The potential of variable fonts can also be used when automatically generating text because the width of the text can fluently adapt to the given space without causing inappropriate deformation of the characters.

Building OpenType features

Despite certain font editors today being able to automatically generate common OpenType functions, it requires strict adherence to the correct character names. We’re happy to help you with this, and will make sure that dingbats, small capitals, numeral variants, alternative characters or ligatures will work correctly in your font.

Building of complex OpenType features

Especially for handwritten fonts, it tends to be necessary to create contextual substitutions (calt). In the case of a combination of many alternative shapes and ligatures, this is rather complicated code, but we know how to prepare it for you. Comics typefaces often use code that pseudo-randomly selects various forms of the same character, so that the resulting text appears as authentic as possible.
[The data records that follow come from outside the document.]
(** What a failure does to the agent. *)
Lemma finish_failed now wall m t s id i cap tid reason r s' :
  instances s !! id = Some i -> finish_invoke now wall m t s id cap tid (Err reason) = (r, s') ->
  consecutive_failures (quota i) + 1 < two32 -> times_suspended (quota i) + 1 < two32 ->
  exists i', instances s' !! id = Some i' /\ r = Ok (InvokeFailed reason)
  /\ consecutive_failures (quota i') = consecutive_failures (quota i) + 1
  /\ (if CIRCUIT_BREAKER_THRESHOLD <=? consecutive_failures (quota i) + 1
      then state i' = Suspended /\ suspended_since s' !! id = Some now
           /\ times_suspended (quota i') = times_suspended (quota i) + 1
      else state i' = state i /\ times_suspended (quota i') = times_suspended (quota i)).
Proof.
  intros Hi Hf Hb1 Hb2. unfold finish_invoke in Hf. cbv zeta in Hf. simpl in Hf. rewrite Hi in Hf.
  rewrite (N.mod_small (consecutive_failures (quota i) + 1)) in Hf by done.
  destruct (CIRCUIT_BREAKER_THRESHOLD <=? consecutive_failures (quota i) + 1).
  - unfold suspend in Hf. cbv zeta in Hf. simpl in Hf. rewrite (N.mod_small (times_suspended (quota i) + 1)) in Hf by done.
    edestruct resilience_same as [mem' Hmem]. rewrite Hmem in Hf. injection Hf as <- <-. eexists. simpl.
    rewrite !lookup_insert_eq. by split_and!.
  - injection Hf as <- <-. eexists. simpl. rewrite lookup_insert_eq. by split_and!.
Qed.

Lemma backoff_bounds n : 1 <= backoff_duration n <= 32.
Proof.
  unfold backoff_duration. assert (2 ^ 0 <= 2 ^ (N.max 1 (N.min n 6) - 1) <= 2 ^ 5) by (split; apply N.pow_le_mono_r; lia).
  done.
Qed.

(** The circuit breaker. A suspended agent is let alone until its pause is
    over: until then every preparation fails and changes nothing, and from then on
    none is refused for it. A failure counts one more, and from the third in a row
    on suspends the agent from that moment and lengthens the pauses, which are
    between one and thirty-two seconds. *)
Theorem breaker_spec mem x tr w id i :
  run mem x tr w -> instances (rt w) !! id = Some i ->
  (state i = Suspended -> exists since, suspended_since (rt w) !! id = Some since
     /\ (forall now order wall m t wi cap, now - since < backoff_duration (times_suspended (quota i)) * SECOND ->
           exists why, prepare_invoke now order wall m t (rt w) wi id cap = Some (Err (InvalidState why), rt w))
     /\ (forall now order wall m t wi cap r s', since + backoff_duration (times_suspended (quota i)) * SECOND <= now ->
           prepare_invoke now order wall m t (rt w) wi id cap = Some (r, s') ->
           exists i', instances s' !! id = Some i' /\ state i' <> Suspended))
  /\ (forall now wall m t cap tid reason r s', finish_invoke now wall m t (rt w) id cap tid (Err reason) = (r, s') ->
        consecutive_failures (quota i) + 1 < two32 -> times_suspended (quota i) + 1 < two32 ->
        exists i', instances s' !! id = Some i' /\ r = Ok (InvokeFailed reason)
        /\ consecutive_failures (quota i') = consecutive_failures (quota i) + 1
        /\ (if CIRCUIT_BREAKER_THRESHOLD <=? consecutive_failures (quota i) + 1
            then state i' = Suspended /\ suspended_since s' !! id = Some now
                 /\ times_suspended (quota i') = times_suspended (quota i) + 1
            else state i' = state i /\ times_suspended (quota i') = times_suspended (quota i)))
  /\ 1 <= backoff_duration (times_suspended (quota i)) <= 32.
Proof.
  intros Hw%world_run Hi. destruct w as [s fl]. destruct Hw as [Hag Hbk _]. simpl in *. split_and!.
  - intros Hst. destruct (ok_instances _ _ Hag _ _ Hi) as (_ & _ & _ & Hsus). destruct (Hsus Hst) as [since Hsince].
    exists since. split; [done|]. split.
    + intros now order wall m t wi cap Hlt. unfold prepare_invoke, auto_resume. rewrite Hi, bool_decide_true by done. simpl.
      rewrite Hsince. assert (_ * SECOND <=? now - since = false) as -> by (by apply N.leb_gt). by eexists.
    + intros now order wall m t wi cap r s' Hge Hp. eapply prepare_resumes; [done| |exact Hp]. unfold auto_resume.
      rewrite bool_decide_true by done. simpl. rewrite Hsince.
      by assert (_ * SECOND <=? now - since = true) as -> by (apply N.leb_le; lia).
  - intros. by eapply finish_failed.
  - apply backoff_bounds.
  - apply backoff_bounds.
Qed.
End runtime.

(** ** A concrete run *)

Module AgentExample.

#[export] Instance notebook : AgentMemory unit (list (Json * N)) :=
  {| mem_remember := fun _ _ _ mem v => mem ++ [(v, N.of_nat (length mem))]; mem_query := fun _ _ _ mem => Some mem |}.
#[export] Instance no_explanations : Explanations unit unit :=
  {| explain_begin := fun _ _ _ x _ _ _ _ => (None, x); explain_end := fun _ _ _ x _ _ _ => x |}.

Definition State := AgentRuntime (Mem := list (Json * N)) (X := unit).
(** Any call, but for a release of the agent's lease and the opening of an agent
    under a number that already has one. A migration lets go of the lock on the leases
    after it has read the agent's lease, and takes it again to write the next one: what
    others do meanwhile must leave the lease it read alone. *)
Inductive step (a : N) : FederationHub -> FederationHub -> Prop :=
| st_join now m t d tier r h h' : join_device now m t d tier h = Some (r, h') -> step a h h'
| st_remove now m t d r h h' : remove_device now m t d h = Some (r, h') -> step a h h'
| st_publish d av lat now ttl r h h' : publish_ledger d av lat now ttl h = Some (r, h') -> step a h h'
| st_offload e now0 m t o cap args intent now r h h' :
    dispatch_offload e now0 m t o cap args intent now h = Some (r, h') -> step a h h'
| st_acquire now0 m t b d now ttl r h h' :
    (forall l, leases h !! b = Some l -> generation l + 1 < two64) ->
    acquire_lease now0 m t b d now ttl h = Some (r, h') -> step a h h'
| st_renew now0 m t b d now r h h' : renew_lease now0 m t b d now h = Some (r, h') -> step a h h'
| st_release now0 m t b r h h' : b <> a -> release_lease now0 m t b h = Some (r, h') -> step a h h'
| st_spawn e m t d mf intent now ttl r h h' :
    next_agent_id h <> a -> spawn_agent e m t d mf intent now ttl h = Some (r, h') -> step a h h'
| st_invoke e m t b cap args intent now r h h' : invoke_agent e m t b cap args intent now h = Some (r, h') -> step a h h'
| st_migrate e others m t b target trace now ttl r h h' :
    (forall l, leases h !! b = Some l -> generation l + 1 < two64) ->
    (forall h1, leases (others h1) !! b = leases h1 !! b) ->
    (forall h1 l, leases h1 !! a = Some l -> exists l', leases (others h1) !! a = Some l' /\ fenced l l') ->
    migrate e others m t b target trace now ttl h = Some (r, h') -> step a h h'.

Lemma fenced_insert (ls : gmap N AnchorLease) a b l l' :
  ls !! a = Some l -> (forall l0, ls !! b = Some l0 -> fenced l0 l') -> exists x, <[b := l']> ls !! a = Some x /\ fenced l x.
Proof.
  intros Hl Hf. destruct (decide (b = a)) as [->|Hne]; [rewrite lookup_insert_eq|rewrite lookup_insert_ne by done].
  - exists l'. split; [done|]. by apply Hf.
  - by exists l.
Qed.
The Kakao typeface by Vojtěch Říha uses a sophisticated combination of related characters. The entire font contains nearly 800 different variants. For example, the letter “s” is present in four various types. Different variants of the character are automatically used according to the situation – related characters.

Local forms of characters in Latin and Cyrillic

Many languages have certain specific rules which should be taken into consideration in fonts. For Latin typefaces, these for example involve the correct forms of the Romanian characters “ș” and “ț,” or the correct functioning of ligatures and small capitals in Turkish, which has two forms of the character “i” (dotted and dotless). We know these rules, so all of our fonts respect these specifics.
Several languages that use Cyrillic have different forms of certain characters, especially in italic. By default, we add alternative forms of characters into Cyrillic for Serbian and Macedonian, but we can expand the typeface to include specific characters of the Bulgarian alphabet that some designers prefer.

Custom OpenType features

OpenType features can also be used for specific custom-designed solutions. Using a combination of characters, you can easily insert symbols, pictograms, etc. into text.

The automatic formatting of currency units according to customers’ requirements or the crossing out of original prices using a stroke that reacts to the number of digits. We created these modifications for an agency which works with the Tesco chain.